Segment Open
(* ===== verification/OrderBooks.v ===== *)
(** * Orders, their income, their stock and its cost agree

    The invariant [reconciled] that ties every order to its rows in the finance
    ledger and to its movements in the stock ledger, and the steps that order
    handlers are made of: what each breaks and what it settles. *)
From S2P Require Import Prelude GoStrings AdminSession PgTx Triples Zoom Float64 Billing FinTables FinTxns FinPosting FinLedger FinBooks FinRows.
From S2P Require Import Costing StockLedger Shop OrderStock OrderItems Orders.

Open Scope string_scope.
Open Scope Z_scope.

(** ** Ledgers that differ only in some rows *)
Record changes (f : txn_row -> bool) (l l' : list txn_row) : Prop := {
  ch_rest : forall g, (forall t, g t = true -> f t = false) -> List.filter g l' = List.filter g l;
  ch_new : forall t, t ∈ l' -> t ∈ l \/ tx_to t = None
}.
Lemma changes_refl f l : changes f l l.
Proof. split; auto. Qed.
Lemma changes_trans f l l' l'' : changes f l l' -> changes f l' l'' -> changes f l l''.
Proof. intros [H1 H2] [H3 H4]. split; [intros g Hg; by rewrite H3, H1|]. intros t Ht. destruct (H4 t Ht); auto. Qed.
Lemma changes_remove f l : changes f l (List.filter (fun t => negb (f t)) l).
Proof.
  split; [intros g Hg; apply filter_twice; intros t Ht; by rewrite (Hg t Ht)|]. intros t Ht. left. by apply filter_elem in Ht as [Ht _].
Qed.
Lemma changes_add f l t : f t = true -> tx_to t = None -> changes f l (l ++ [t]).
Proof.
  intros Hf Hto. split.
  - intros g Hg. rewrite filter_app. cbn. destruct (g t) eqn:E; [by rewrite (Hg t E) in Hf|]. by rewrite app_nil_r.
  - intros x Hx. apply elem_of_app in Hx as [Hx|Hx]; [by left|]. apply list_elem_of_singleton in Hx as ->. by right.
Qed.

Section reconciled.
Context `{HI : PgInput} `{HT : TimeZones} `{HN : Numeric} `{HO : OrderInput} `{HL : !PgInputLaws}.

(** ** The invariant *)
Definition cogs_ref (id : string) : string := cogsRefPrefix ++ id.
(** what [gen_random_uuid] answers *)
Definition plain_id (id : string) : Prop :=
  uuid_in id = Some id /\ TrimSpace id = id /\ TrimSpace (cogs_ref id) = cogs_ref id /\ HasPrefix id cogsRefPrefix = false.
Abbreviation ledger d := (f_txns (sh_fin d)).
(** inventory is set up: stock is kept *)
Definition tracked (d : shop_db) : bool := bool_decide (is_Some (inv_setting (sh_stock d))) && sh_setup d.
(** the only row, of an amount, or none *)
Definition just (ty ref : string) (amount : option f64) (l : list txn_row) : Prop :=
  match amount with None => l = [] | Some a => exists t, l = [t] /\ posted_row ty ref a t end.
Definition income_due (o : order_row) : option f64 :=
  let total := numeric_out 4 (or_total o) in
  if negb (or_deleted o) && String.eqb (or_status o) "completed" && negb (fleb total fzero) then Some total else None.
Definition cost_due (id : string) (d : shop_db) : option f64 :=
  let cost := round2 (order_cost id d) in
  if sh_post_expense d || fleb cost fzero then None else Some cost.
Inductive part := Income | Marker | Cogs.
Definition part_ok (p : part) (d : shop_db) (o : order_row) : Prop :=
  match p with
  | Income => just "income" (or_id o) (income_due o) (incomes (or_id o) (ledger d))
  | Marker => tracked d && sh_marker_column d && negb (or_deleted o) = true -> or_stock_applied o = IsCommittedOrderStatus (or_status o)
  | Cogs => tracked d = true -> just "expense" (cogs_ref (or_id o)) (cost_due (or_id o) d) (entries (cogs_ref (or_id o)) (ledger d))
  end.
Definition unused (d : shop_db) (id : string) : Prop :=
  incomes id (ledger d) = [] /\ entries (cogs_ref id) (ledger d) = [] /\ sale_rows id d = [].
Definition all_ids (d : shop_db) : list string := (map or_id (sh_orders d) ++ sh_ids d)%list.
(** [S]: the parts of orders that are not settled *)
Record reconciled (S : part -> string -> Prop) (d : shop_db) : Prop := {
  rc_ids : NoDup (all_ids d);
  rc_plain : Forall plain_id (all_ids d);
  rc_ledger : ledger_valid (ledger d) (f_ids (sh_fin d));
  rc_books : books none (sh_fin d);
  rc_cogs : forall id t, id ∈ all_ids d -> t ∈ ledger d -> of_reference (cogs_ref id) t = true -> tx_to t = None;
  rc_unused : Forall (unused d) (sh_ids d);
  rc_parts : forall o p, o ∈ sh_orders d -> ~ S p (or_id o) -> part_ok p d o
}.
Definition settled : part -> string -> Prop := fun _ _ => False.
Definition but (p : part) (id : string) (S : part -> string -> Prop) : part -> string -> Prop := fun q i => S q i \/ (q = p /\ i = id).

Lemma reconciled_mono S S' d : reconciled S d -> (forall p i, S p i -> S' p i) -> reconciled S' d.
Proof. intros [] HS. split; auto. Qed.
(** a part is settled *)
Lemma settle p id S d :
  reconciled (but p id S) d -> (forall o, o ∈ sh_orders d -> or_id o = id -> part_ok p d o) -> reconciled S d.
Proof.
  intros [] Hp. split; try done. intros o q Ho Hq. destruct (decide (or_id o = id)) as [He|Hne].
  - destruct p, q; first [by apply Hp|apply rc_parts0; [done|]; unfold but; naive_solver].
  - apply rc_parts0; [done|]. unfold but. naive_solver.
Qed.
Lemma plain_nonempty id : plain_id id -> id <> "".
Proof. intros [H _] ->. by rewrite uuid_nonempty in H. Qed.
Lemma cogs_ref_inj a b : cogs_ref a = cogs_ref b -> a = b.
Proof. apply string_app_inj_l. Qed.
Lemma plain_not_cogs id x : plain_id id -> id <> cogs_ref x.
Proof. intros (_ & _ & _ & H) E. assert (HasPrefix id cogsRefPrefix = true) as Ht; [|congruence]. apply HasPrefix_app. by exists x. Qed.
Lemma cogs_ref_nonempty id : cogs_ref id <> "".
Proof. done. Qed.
Segment Closed
> **Try it**: Only certain lines are wanted. Please return exactly those from the top of the data through the line with "Lemma changes_trans f".

> **Written reply**:
(* ===== verification/OrderBooks.v ===== *)
(** * Orders, their income, their stock and its cost agree

    The invariant [reconciled] that ties every order to its rows in the finance
    ledger and to its movements in the stock ledger, and the steps that order
    handlers are made of: what each breaks and what it settles. *)
From S2P Require Import Prelude GoStrings AdminSession PgTx Triples Zoom Float64 Billing FinTables FinTxns FinPosting FinLedger FinBooks FinRows.
From S2P Require Import Costing StockLedger Shop OrderStock OrderItems Orders.

Open Scope string_scope.
Open Scope Z_scope.

(** ** Ledgers that differ only in some rows *)
Record changes (f : txn_row -> bool) (l l' : list txn_row) : Prop := {
  ch_rest : forall g, (forall t, g t = true -> f t = false) -> List.filter g l' = List.filter g l;
  ch_new : forall t, t ∈ l' -> t ∈ l \/ tx_to t = None
}.
Lemma changes_refl f l : changes f l l.
Proof. split; auto. Qed.
Lemma changes_trans f l l' l'' : changes f l l' -> changes f l' l'' -> changes f l l''.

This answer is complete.